Apr 05, 2010 22:55
I have been feeling uncertain and worried recently. I'm not sure why but it's just this nagging feeling at the back of my mind. Many times i try to shrug it off but i feel it crawling back again.
Maybe it's my academics. I'm starting to feel like a lost my real reason in learning/studying, and that i'm just doing if for people. This silent pressure to do well this year. I'm not really sure if i'm doing it for myself. Well, i'm supposed to. But why do i feel like it's an obligation? I think I need to find the feeling back of studying for myself, doing well for myself, and to truly indulge in the spirit of learning again :/ Urgh, what's wrong with me.
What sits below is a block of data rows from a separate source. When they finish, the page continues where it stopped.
Lemma submit_spec raced t operation data r d :
  cancelled r = false → terminal r = false → busy r = false →
  let r0 := set_loop false (_finish_requested r) (_terminal r) (_pending_bytes r) r in
  match submit raced t operation data r d with
  | (true, d') => made d' = <[t := set_busy true (set_loop true (_finish_requested r) (_terminal r) (_pending_bytes r) r)]> (made d)
      ∧ _queue d' = _queue d ++ [(t, Execute operation data)] ∧ same_executor d d'
  | (false, d') => ∃ r', made d' = <[t := r']> (made d) ∧ _queue d' = _queue d ∧ same_executor d d' ∧ (r' = r ∨ r' = cancel r0)
  end.
Proof.
  intros Hc Ht Hb. cbv zeta. unfold submit. destruct (connected r); cbn [negb]; [|by exists r; repeat split; auto].
  set (r1 := set_loop true _ _ _ r). assert (∀ d1, made (set_receiver t (cancel r1) d1) !! t = Some (cancel r1)) as Hlk
    by (intros; apply lookup_insert_eq).
  assert (set_loop false (_finish_requested (cancel r1)) (_terminal (cancel r1)) (_pending_bytes (cancel r1)) (cancel r1)
    = cancel (set_loop false (_finish_requested r) (_terminal r) (_pending_bytes r) r)) as Hback.
  { unfold cancel. cbn. by rewrite Ht, Hb. }
  unfold launch. destruct raced.
  - assert (cancelled (cancel r1) = true) as -> by (unfold cancel; by destruct (_ || _)). cbn [orb].
    rewrite Hlk, Hback. eexists. split; [cbn; by rewrite insert_insert_eq|]. split; [done|]. split; [done|by right].
  - cbn [r1 cancelled terminal busy set_loop]. rewrite Hc, Ht, Hb. cbn [orb].
    destruct (post_spec t (Execute operation data) false d) as [->| ->]; [by repeat split|].
    rewrite Hlk, Hback. eexists. split; [cbn; by rewrite insert_insert_eq|]. split; [done|]. split; [done|by right].
Qed.

Lemma framed_executor t d d' : _queue d' = _queue d → same_executor d d' → framed t d d'.
Proof. intros Hq (? & ? & ?). by apply framed_same. Qed.

(** A submission that fails. *)
Lemma failed_ok q reg r r' :
  receiver_ok q reg r → _busy r = false →
  r' = r ∨ r' = cancel (set_loop false (_finish_requested r) (_terminal r) (_pending_bytes r) r) → receiver_ok q reg r'.
Proof.
  intros H Hb [->| ->]; [done|]. apply cancel_ok. rewrite <- Hb at 1. apply set_loop_ok; [done|]. by apply (ro_finish _ _ _ H).
Qed.

Lemma tasks_same t d d' : _queue d' = _queue d → tasks t d' = tasks t d.
Proof. intros Hq. unfold tasks. by rewrite Hq. Qed.
Lemma registered_same t d d' : same_executor d d' → registered t d' = registered t d.
Proof. intros (Hr & _ & _). unfold registered. by rewrite Hr. Qed.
Maybe i'm thinking too much (don't i always do that) haha. I should just stop being paranoid and irritating. Take a deep breath, slow down, plan and think before i do stuff. Recently, my mind has been in a total whirl of "i-don't-know-what". I need to go at a slower pace, allow myself to focus and stop getting distracted by my random thoughts. HMM.
That's why i've been enjoying cca so much recently. The only medium where i can just relax and not think about anything else. I don't think when i'm dancing, and that's the part i like best.
This is such an incoherent post -.- verbal diarrhoea haha. what should i write for personal statement! Who am i, what do i want to do, what are my aspirations? I REALLY DON'T KNOW. A perfect example of my very confused brain right now.
Blocks are coming soooon, and when it starts it'll just ZOOOOM past! Along with the preparations for I.D. 2010. We're taking physics blocks on the day of production, and having all our audi rehearsals after school throughout the week of block test haha. How exciting! haha. 32 days countdown!! WE CAN DO IT, GO NYMD.
and of course, JIAYOU to my confused brain. may you sort yourself out soon.